(** * The swift-plus storage driver: a shallow embedding and its properties

    The driver (package swiftplus) keeps file metadata in two SQL tables,
    [files] and [segments], and large contents in an object store.  The
    embedding follows the Go source function by function.

    - The tables are lists of rows.  A statement always succeeds, except
      where a primary key or a column type rejects it.
    - The object store is a list of named objects together with the calls
      it has received; it is always available.
    - A driver method is a state transformer over a [world] and returns a
      value, a Go error, or [OutOfFuel] when the recursion budget of
      [mkdirAll] or [deleteDownwards] is used up.
    - time.Now() reads the field [now]; crypto/rand reads the field
      [entropy].
    - A stream that [Reader] returns is the list of bytes it delivers.
    - [Writer] returns a [bufferedWriter]: a buffer as bufio.Writer keeps
      it in front of the [plusWriter].
    - Besides the driver, the file covers the parser of token scopes
      (package auth), the filters for the actions of a scope (package api)
      and the registry of auth drivers (package keppel). *)

From Stdlib Require Import List Arith ZArith Lia Bool Ascii String.
From Stdlib Require Import Strings.Byte.
From Stdlib Require Import DecimalString DecimalN DecimalPos.
Import ListNotations.
Open Scope string_scope.
Open Scope list_scope.

(** String concatenation, kept apart from the list append [++]. *)
Infix "+++" := String.append (right associativity, at level 60).

(** ** Strings *)

Module Str.

Definition isSlash (c : ascii) : bool := Ascii.eqb c "/"%char.

(** [noSlash s]: the byte '/' does not occur in [s]. *)
Fixpoint noSlash (s : string) : bool :=
  match s with
  | EmptyString => true
  | String c r => negb (isSlash c) && noSlash r
  end.

(** strings.TrimRight(s, "/") *)
Fixpoint trimRightSlash (s : string) : string :=
  match s with
  | EmptyString => EmptyString
  | String c r =>
      match trimRightSlash r with
      | EmptyString => if isSlash c then EmptyString else String c EmptyString
      | r' => String c r'
      end
  end.

(** strings.TrimLeft(s, "/") *)
Fixpoint trimLeftSlash (s : string) : string :=
  match s with
  | EmptyString => EmptyString
  | String c r => if isSlash c then trimLeftSlash r else s
  end.

(** strings.Trim(s, "/") *)
Definition Trim (s : string) : string := trimRightSlash (trimLeftSlash s).

(** strings.Split(s, "/") *)
Fixpoint splitSlash (s : string) : list string :=
  match s with
  | EmptyString => [EmptyString]
  | String c r =>
      if isSlash c then EmptyString :: splitSlash r
      else match splitSlash r with
           | x :: xs => String c x :: xs
           | [] => [String c EmptyString]
           end
  end.

(** [dirSlash cs] is "c1/c2/.../cn/": every element followed by a slash. *)
Fixpoint dirSlash (cs : list string) : string :=
  match cs with
  | [] => EmptyString
  | c :: r => c +++ "/" +++ dirSlash r
  end.

End Str.

(** ** Go's [path] package

    [path] belongs to the Go standard library.  [Clean] is modelled by the
    four rules of its documentation, applied element by element: empty
    elements and "." are dropped, ".." removes the element before it (at
    the root it is dropped, on a relative path leading ".." are kept). *)

Module path.
Import Str.

Definition isRooted (p : string) : bool :=
  match p with
  | String c _ => isSlash c
  | EmptyString => false
  end.

(** The stack holds the elements kept so far, last one first. *)
Fixpoint cleanElems (rooted : bool) (stack : list string) (elems : list string)
  : list string :=
  match elems with
  | [] => rev stack
  | e :: es =>
      if (e =? "") || (e =? ".") then cleanElems rooted stack es
      else if e =? ".." then
        match stack with
        | top :: rest =>
            if top =? ".." then cleanElems rooted (e :: stack) es
            else cleanElems rooted rest es
        | [] =>
            if rooted then cleanElems rooted stack es
            else cleanElems rooted [e] es
        end
      else cleanElems rooted (e :: stack) es
  end.

Definition Clean (p : string) : string :=
  match p with
  | EmptyString => "."
  | _ =>
      let rooted := isRooted p in
      let out := (if rooted then "/" else "")
                   +++ String.concat "/" (cleanElems rooted [] (splitSlash p)) in
      match out with
      | EmptyString => "."
      | _ => out
      end
  end.
(** [parse_data] is the result at every depth from two on. *)
Lemma parse_data_rec_enough (depth : nat) (data : string) :
  (2 <= depth)%nat -> parse_data_rec depth data = Some (parse_data data).
Proof.
  intros Hd. destruct depth as [|[|depth]]; [lia|lia|].
  unfold parse_data.
  destruct (occurs "|" data) eqn:H.
  - rewrite (parse_data_rec_multi depth), (parse_data_rec_multi 0) by exact H.
    reflexivity.
  - rewrite (parse_data_rec_single (S depth)), (parse_data_rec_single 1) by exact H.
    reflexivity.
Qed.

Lemma parse_data_single (data : string) :
  occurs "|" data = false -> parse_data data = PDict (parse_chunks (strip data)).
Proof.
  intros H. unfold parse_data. rewrite (parse_data_rec_single 1 data H).
  reflexivity.
Qed.

Lemma parse_data_multi (data : string) :
  occurs "|" data = true ->
  parse_data data =
  PList (map (fun part => PDict (parse_chunks (strip part)))
             (split "|" (strip data))).
Proof.
  intros H. unfold parse_data. rewrite (parse_data_rec_multi 0 data H).
  reflexivity.
Qed.

End ParseData.

(** ** Decoding data lines and building the response *)

Section Response.

(** What [parse_data] returns is a dict or a list of dicts, never a deeper
    nesting. *)
Lemma parse_data_shape (data : string) :
  (exists d, parse_data data = PDict d) \/
  (exists l, parse_data data = PList l /\ Forall (fun p => exists d, p = PDict d) l).
Proof.
  destruct (occurs "|" data) eqn:H.
  - right. rewrite (parse_data_multi data H). eexists. split; [reflexivity|].
    apply Forall_map, Forall_forall. intros part _. eexists. reflexivity.
  - left. rewrite (parse_data_single data H). eexists. reflexivity.
Qed.

(** The loop over the chunks never leaves the dict empty: every chunk, the
    empty one included, stores a key. *)
Lemma parse_chunk_nonempty (d : gmap string pyval) (chunk : string) :
  parse_chunk d chunk <> ∅.
Proof.
  unfold parse_chunk.
  pose proof (split_not_nil "=" (strip chunk)) as Hne.
  destruct (split "=" (strip chunk)) as [|k [|v [|w rest]]]; simpl;
    try contradiction; apply insert_non_empty.
Qed.

Lemma parse_chunks_nonempty (data : string) : parse_chunks data <> ∅.
Proof.
  unfold parse_chunks.
  pose proof (split_not_nil " " data) as Hne.
  destruct (split " " data) as [|c cs] using rev_ind; [contradiction|].
  rewrite fold_left_app. simpl. apply parse_chunk_nonempty.
Qed.

(** No line decodes to the empty dict, so the branch of [TS3Response.__init__]
    for it is never taken. *)
Lemma parse_data_never_empty (data : string) : parse_data data <> PDict ∅.
Proof.
  destruct (occurs "|" data) eqn:H.
  - rewrite (parse_data_multi data H). discriminate.
  - rewrite (parse_data_single data H). intros E.
    apply (parse_chunks_nonempty (strip data)). congruence.
Qed.

(** C7: decoding a data line that contains a pipe yields the ordered sequence
    of the decodings of its pipe-separated parts, one record per part, each
    decoded by the single-record grammar, at every recursion depth from two
    on; in particular ["clid=1 name=a|clid=2 name=b"] decodes to the two
    records [{clid:"1",name:"a"}] and [{clid:"2",name:"b"}], in this order. *)
Theorem parse_data_pipe_delimited :
  (forall data : string,
     occurs "|" data = true ->
     let parts := split "|" (strip data) in
     parse_data data = PList (map parse_data parts) /\
     length (map parse_data parts) = length parts /\
     Forall (fun part => parse_data part = PDict (parse_chunks (strip part))) parts /\
     forall depth, (2 <= depth)%nat ->
       parse_data_rec depth data = Some (PList (map parse_data parts)))
  /\ parse_data "clid=1 name=a|clid=2 name=b" =
     PList [ PDict (<["clid" := VStr "1"]> (<["name" := VStr "a"]> ∅));
             PDict (<["clid" := VStr "2"]> (<["name" := VStr "b"]> ∅)) ].
Proof.
  split; [|vm_compute; reflexivity].
  intros data H parts.
  assert (Hparts : Forall (fun part =>
            parse_data part = PDict (parse_chunks (strip part))) parts).
  { eapply Forall_impl; [apply split_pieces_no_sep|].
    intros part Hp. apply parse_data_single, Hp. }
  assert (Heq : parse_data data = PList (map parse_data parts)).
  { rewrite (parse_data_multi data H). f_equal.
    apply map_ext_Forall. eapply Forall_impl; [exact Hparts|].
    intros part Hp. symmetry. exact Hp. }
  repeat split.
  - exact Heq.
  - apply length_map.
  - exact Hparts.
  - intros depth Hd. rewrite <- Heq. apply parse_data_rec_enough, Hd.
Qed.

(** C10: whatever the status line and the data line, the [data] field of the
    response is a list of dicts: a non-empty dict is wrapped into a one-element
    list, the empty dict becomes the empty list, a list is kept as it is. *)
Theorem TS3Response_data_is_list (status line : string) :
  (exists l, data (TS3Response_init status line) = PList l /\
             Forall (fun p => exists d, p = PDict d) l) /\
  (forall d, parse_data line = PDict d -> d <> ∅ ->
             data (TS3Response_init status line) = PList [PDict d]) /\
  (parse_data line = PDict ∅ ->
             data (TS3Response_init status line) = PList []) /\
  (forall l, parse_data line = PList l ->
             data (TS3Response_init status line) = PList l).
Proof.
  unfold TS3Response_init, truthy_dict. simpl.
  repeat split.
  - destruct (parse_data_shape line) as [[d Hd]|[l [Hl Hall]]].
    + rewrite Hd. destruct (bool_decide (d = ∅)); simpl.
      * exists []. split; [reflexivity|constructor].
      * exists [PDict d]. split; [reflexivity|].
        constructor; [eexists; reflexivity|constructor].
    + rewrite Hl. exists l. split; [reflexivity|exact Hall].
  - intros d Hd Hne. rewrite Hd.
    rewrite bool_decide_eq_false_2 by exact Hne. reflexivity.
  - intros Hd. rewrite Hd.
    rewrite bool_decide_eq_true_2 by reflexivity. reflexivity.
  - intros l Hl. rewrite Hl. reflexivity.
Qed.

(** C2: the empty data line does not decode to the empty dict: the one chunk
    of [split] is the empty string, stored as a key without value.  The
    response built from it holds one record, whatever the status line. *)
Theorem empty_data_line_one_record (status : string) :
  parse_data "" = PDict {[ "" := VNone ]} /\
  parse_data "" <> PDict ∅ /\
  data (TS3Response_init status "") = PList [PDict {[ "" := VNone ]}] /\
  data (TS3Response_init status "") <> PList [].
Proof.
  assert (H : parse_data "" = PDict {[ "" := VNone ]}) by (vm_compute; reflexivity).
  assert (Hd : data (TS3Response_init status "") = PList [PDict {[ "" := VNone ]}]).
  { unfold TS3Response_init. simpl data. rewrite H. reflexivity. }
  split; [exact H|]. split; [|split].
  - rewrite H. intros E.
    assert (E' : ({[ "" := VNone ]} : gmap string pyval) = ∅) by congruence.
    exact (map_non_empty_singleton _ _ E').
  - exact Hd.
  - rewrite Hd. discriminate.
Qed.

End Response.

(** ** Decoding the status line *)

Section Status.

● **EXERCISE DIRECTIONS**: After locating the line with "four rules of" above, return that line and every later line through the one with "intros Hd. destruct", word for word and with nothing else.

● **RESPONSE TO THIS TASK**:
    four rules of its documentation, applied element by element: empty
    elements and "." are dropped, ".." removes the element before it (at
    the root it is dropped, on a relative path leading ".." are kept). *)

Module path.
Import Str.

Definition isRooted (p : string) : bool :=
  match p with
  | String c _ => isSlash c
  | EmptyString => false
  end.

(** The stack holds the elements kept so far, last one first. *)
Fixpoint cleanElems (rooted : bool) (stack : list string) (elems : list string)
  : list string :=
  match elems with
  | [] => rev stack
  | e :: es =>
      if (e =? "") || (e =? ".") then cleanElems rooted stack es
      else if e =? ".." then
        match stack with
        | top :: rest =>
            if top =? ".." then cleanElems rooted (e :: stack) es
            else cleanElems rooted rest es
        | [] =>
            if rooted then cleanElems rooted stack es
            else cleanElems rooted [e] es
        end
      else cleanElems rooted (e :: stack) es
  end.

Definition Clean (p : string) : string :=
  match p with
  | EmptyString => "."
  | _ =>
      let rooted := isRooted p in
      let out := (if rooted then "/" else "")
                   +++ String.concat "/" (cleanElems rooted [] (splitSlash p)) in
      match out with
      | EmptyString => "."
      | _ => out
      end
  end.
(** [parse_data] is the result at every depth from two on. *)
Lemma parse_data_rec_enough (depth : nat) (data : string) :
  (2 <= depth)%nat -> parse_data_rec depth data = Some (parse_data data).
Proof.
  intros Hd. destruct depth as [|[|depth]]; [lia|lia|].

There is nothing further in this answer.